PROBLEM REQUIREMENTS → The response must contain every line below in which "TInt" appears.

DATA →
(** * tomlconfig: binding TOML documents to typed configuration records

    A shallow embedding of [tomlconfig/__init__.py]: the field-coercion and
    merge engine [_update], the initializer installed by the [configclass]
    decorator, the document loader [parse] and the provenance query
    [configclass_attrs_set].

    Python objects are mutable and exceptions unwind through them, so the
    stateful functions return the state reached together with the
    exception raised, if any.  The interpreter's collaborators (the
    dataclass-generated [__init__], the declared types used as
    constructors, [open], [load], [listdir], [isfile]) are taken as
    functions.  Text is ASCII; TOML floats and dates are left out. *)

From Stdlib Require Import ZArith Ascii String DecimalString List Bool.
From Stdlib Require Import Sorting.Sorted Sorting.Permutation.
From stdpp Require Import base strings list gmap.

Set Warnings "-register-all,-clear-no-such-hyp".

Local Open Scope string_scope.
Local Open Scope Z_scope.

(** ** Exceptions *)

Module Exc.

(** The exception classes that the source raises, catches or lets through. *)
Inductive exc_type :=
| ConfigError
| KeyError
| ValueError
| TOMLDecodeError
| FileNotFoundError
| OSError
| TypeError
| AttributeError.

#[global] Instance exc_type_eq_dec : EqDecision exc_type.
Proof. solve_decision. Defined.

(** [TOMLDecodeError] derives from [ValueError] and [FileNotFoundError]
    from [OSError]. *)
Definition issubclass (c d : exc_type) : bool :=
  match c, d with
  | TOMLDecodeError, ValueError => true
  | FileNotFoundError, OSError => true
  | _, _ => bool_decide (c = d)
  end.

(** An exception object: its class and [str(ex)]. *)
Record exception := Exc { exc_class : exc_type; exc_str : string }.

#[global] Instance exception_eq_dec : EqDecision exception.
Proof. solve_decision. Defined.

(** [except C as ex] matches [ex] when its class derives from [C]. *)
Definition isinstance (ex : exception) (c : exc_type) : bool :=
  issubclass (exc_class ex) c.

Inductive result (A : Type) :=
| Ok (a : A)
| Raise (e : exception).
Arguments Ok {A} a.
Arguments Raise {A} e.

Definition bind {A B} (r : result A) (k : A -> result B) : result B :=
  match r with
  | Ok a => k a
  | Raise e => Raise e
  end.

End Exc.
Export Exc.

Notation "x <- r ;; k" := (bind r (fun x => k))
  (at level 100, r at next level, right associativity).

(** ** Python values *)

Module Py.

(** A raw TOML value, as produced by [load]. *)
Inductive toml :=
| TStr (s : string)
| TInt (z : Z)
| TBool (b : bool)
| TArray (l : list toml)
| TTable (d : list (string * toml)).

(** [TomlDict = dict[str, Any]]: insertion ordered. *)
Definition TomlDict := list (string * toml).

(** A typed value held by a record instance.  A dict is insertion ordered;
    a set is kept in insertion order without duplicates; [VObj] is a
    record instance with its class name, attributes and provenance set. *)
Inductive pyval :=
| VNone
| VBool (b : bool)
| VInt (z : Z)
| VStr (s : string)
| VList (l : list pyval)
| VTuple (l : list pyval)
| VSet (l : list pyval)
| VDict (d : list (pyval * pyval))
| VObj (cls : string) (attrs : list (string * pyval)) (set_attrs : gset string).

Definition type_name (v : pyval) : string :=
  match v with
  | VNone => "NoneType"
  | VBool _ => "bool"
  | VInt _ => "int"
  | VStr _ => "str"
  | VList _ => "list"
  | VTuple _ => "tuple"
  | VSet _ => "set"
  | VDict _ => "dict"
  | VObj cls _ _ => cls
  end.

Definition toml_type_name (v : toml) : string :=
  match v with
  | TStr _ => "str"
  | TInt _ => "int"
  | TBool _ => "bool"
  | TArray _ => "list"
  | TTable _ => "dict"
  end.

(** *** [repr] and [str] of raw values *)

Definition dquote : ascii := ascii_of_nat 34.
Definition squote : ascii := ascii_of_nat 39.
Definition backslash : ascii := ascii_of_nat 92.

Definition hex_digit (n : nat) : ascii :=
  if (n <? 10)%nat then ascii_of_nat (48 + n) else ascii_of_nat (87 + n).

Definition contains_char (c : ascii) (s : string) : bool :=
  existsb (Ascii.eqb c) (list_ascii_of_string s).

Definition repr_char (quote c : ascii) : string :=
  let n := nat_of_ascii c in
  if Ascii.eqb c quote || Ascii.eqb c backslash then String backslash (String c "")
  else if (n =? 9)%nat then "\t"
  else if (n =? 10)%nat then "\n"
  else if (n =? 13)%nat then "\r"
  else if (n <? 32)%nat || (n =? 127)%nat then
    "\x" +:+ String (hex_digit (n / 16)) (String (hex_digit (n mod 16)) "")
  else String c "".

(** [repr(s)] for a string: single quotes unless the text has a single
    quote and no double quote. *)
Definition repr_str (s : string) : string :=
  let quote :=
    if contains_char squote s && negb (contains_char dquote s)
    then dquote else squote in
  String quote
    (String.concat "" (map (repr_char quote) (list_ascii_of_string s))
     +:+ String quote "").

Definition str_int (z : Z) : string := NilZero.string_of_int (Z.to_int z).

Fixpoint repr_toml (v : toml) : string :=
  match v with
  | TStr s => repr_str s
  | TInt z => str_int z
  | TBool b => if b then "True" else "False"
  | TArray l => "[" +:+ String.concat ", " (map repr_toml l) +:+ "]"
  | TTable d =>
      "{" +:+ String.concat ", "
                (map (fun kv => repr_str (fst kv) +:+ ": " +:+ repr_toml (snd kv)) d)
          +:+ "}"
  end.

(** *** Hashing and key equality *)

Fixpoint hashable (v : pyval) : bool :=
  match v with
  | VNone | VBool _ | VInt _ | VStr _ => true
  | VTuple l => forallb hashable l
  | VList _ | VSet _ | VDict _ | VObj _ _ _ => false
  end.

Definition int_of_bool (b : bool) : Z := if b then 1 else 0.

(** [==] between hashable values: [True == 1], tuples compare
    elementwise.  It is only consulted on values that passed [hashable]. *)
Fixpoint key_eq (a b : pyval) : bool :=
  match a, b with
  | VNone, VNone => true
  | VBool x, VBool y => Bool.eqb x y
  | VInt x, VInt y => x =? y
  | VBool x, VInt y => int_of_bool x =? y
  | VInt x, VBool y => x =? int_of_bool y
  | VStr x, VStr y => String.eqb x y
  | VTuple l, VTuple m =>
      (fix go (l m : list pyval) : bool :=
         match l, m with
         | [], [] => true
         | x :: l', y :: m' => key_eq x y && go l' m'
         | _, _ => false
         end) l m
  | _, _ => false
  end.

Definition unhashable (v : pyval) : exception :=
  Exc TypeError ("unhashable type: '" +:+ type_name v +:+ "'").

(** [s.add(x)] on a set. *)
Definition set_add (x : pyval) (s : list pyval) : list pyval :=
  if existsb (key_eq x) s then s else s ++ [x].

(** [d[k] = v]: an existing key keeps its place and takes the new value. *)
Fixpoint dict_setitem (k v : pyval) (d : list (pyval * pyval)) : list (pyval * pyval) :=
  match d with
  | [] => [(k, v)]
  | (k', v') :: d' =>
      if key_eq k' k then (k', v) :: d' else (k', v') :: dict_setitem k v d'
  end.

Fixpoint dict_get (k : pyval) (d : list (pyval * pyval)) : option pyval :=
  match d with
  | [] => None
  | (k', v') :: d' => if key_eq k' k then Some v' else dict_get k d'
  end.

(** [d.update(other)]. *)
Definition dict_update (d other : list (pyval * pyval)) : list (pyval * pyval) :=
  fold_left (fun acc kv => dict_setitem (fst kv) (snd kv) acc) other d.

(** *** Iteration over raw values *)

Definition chars (s : string) : list toml :=
  map (fun c => TStr (String c "")) (list_ascii_of_string s).

(** [iter(value)]: arrays yield their elements, strings their characters,
    tables their keys. *)
Definition iter (value : toml) : result (list toml) :=
  match value with
  | TArray l => Ok l
  | TStr s => Ok (chars s)
  | TTable d => Ok (map (fun kv => TStr (fst kv)) d)
  | TInt _ | TBool _ =>
      Raise (Exc TypeError ("'" +:+ toml_type_name value +:+ "' object is not iterable"))
  end.

(** [value.items()]. *)
Definition items (value : toml) : result (list (toml * toml)) :=
  match value with
  | TTable d => Ok (map (fun kv => (TStr (fst kv), snd kv)) d)
  | _ =>
      Raise (Exc AttributeError
               ("'" +:+ toml_type_name value +:+ "' object has no attribute 'items'"))
  end.

(** A declared type used as a one-argument constructor. *)
Definition callable := toml -> result pyval.

(** *** The builtin constructors [str] and [int] *)

Definition str : callable := fun value =>
  match value with
  | TStr s => Ok (VStr s)
  | _ => Ok (VStr (repr_toml value))
  end.

Definition is_space (c : ascii) : bool :=
  let n := nat_of_ascii c in
  ((9 <=? n) && (n <=? 13) || (n =? 32))%nat.

Fixpoint lstrip (s : string) : string :=
  match s with
  | String c s' => if is_space c then lstrip s' else s
  | EmptyString => s
  end.

Definition strip (s : string) : string :=
  String.rev (lstrip (String.rev (lstrip s))).

Definition digit_of (c : ascii) : option Z :=
  let n := nat_of_ascii c in
  if ((48 <=? n) && (n <=? 57))%nat then Some (Z.of_nat n - 48) else None.

(** Decimal digits with single underscores between them. *)
Fixpoint int_digits (s : string) (acc : Z) (after_digit : bool) : option Z :=
  match s with
  | EmptyString => if after_digit then Some acc else None
  | String c s' =>
      match digit_of c with
      | Some d => int_digits s' (10 * acc + d) true
      | None =>
          if Ascii.eqb c "_" && after_digit then int_digits s' acc false else None
      end
  end.

Definition int_literal (s : string) : option Z :=
  match strip s with
  | String "-" s' => Z.opp <$> int_digits s' 0 false
  | String "+" s' => int_digits s' 0 false
  | s' => int_digits s' 0 false
  end.

Definition int : callable := fun value =>
  match value with
  | TInt z => Ok (VInt z)
  | TBool b => Ok (VInt (int_of_bool b))
  | TStr s =>
      match int_literal s with
      | Some z => Ok (VInt z)
      | None =>
          Raise (Exc ValueError
                   ("invalid literal for int() with base 10: " +:+ repr_str s))
      end
  | TArray _ | TTable _ =>
      Raise (Exc TypeError
               ("int() argument must be a string, a bytes-like object or a real number, not '"
                +:+ toml_type_name value +:+ "'"))
  end.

RESULT OF THIS TASK →
| TInt (z : Z)
  | TInt _ => "int"
  | TInt z => str_int z
  | TInt _ | TBool _ =>
  | TInt z => Ok (VInt z)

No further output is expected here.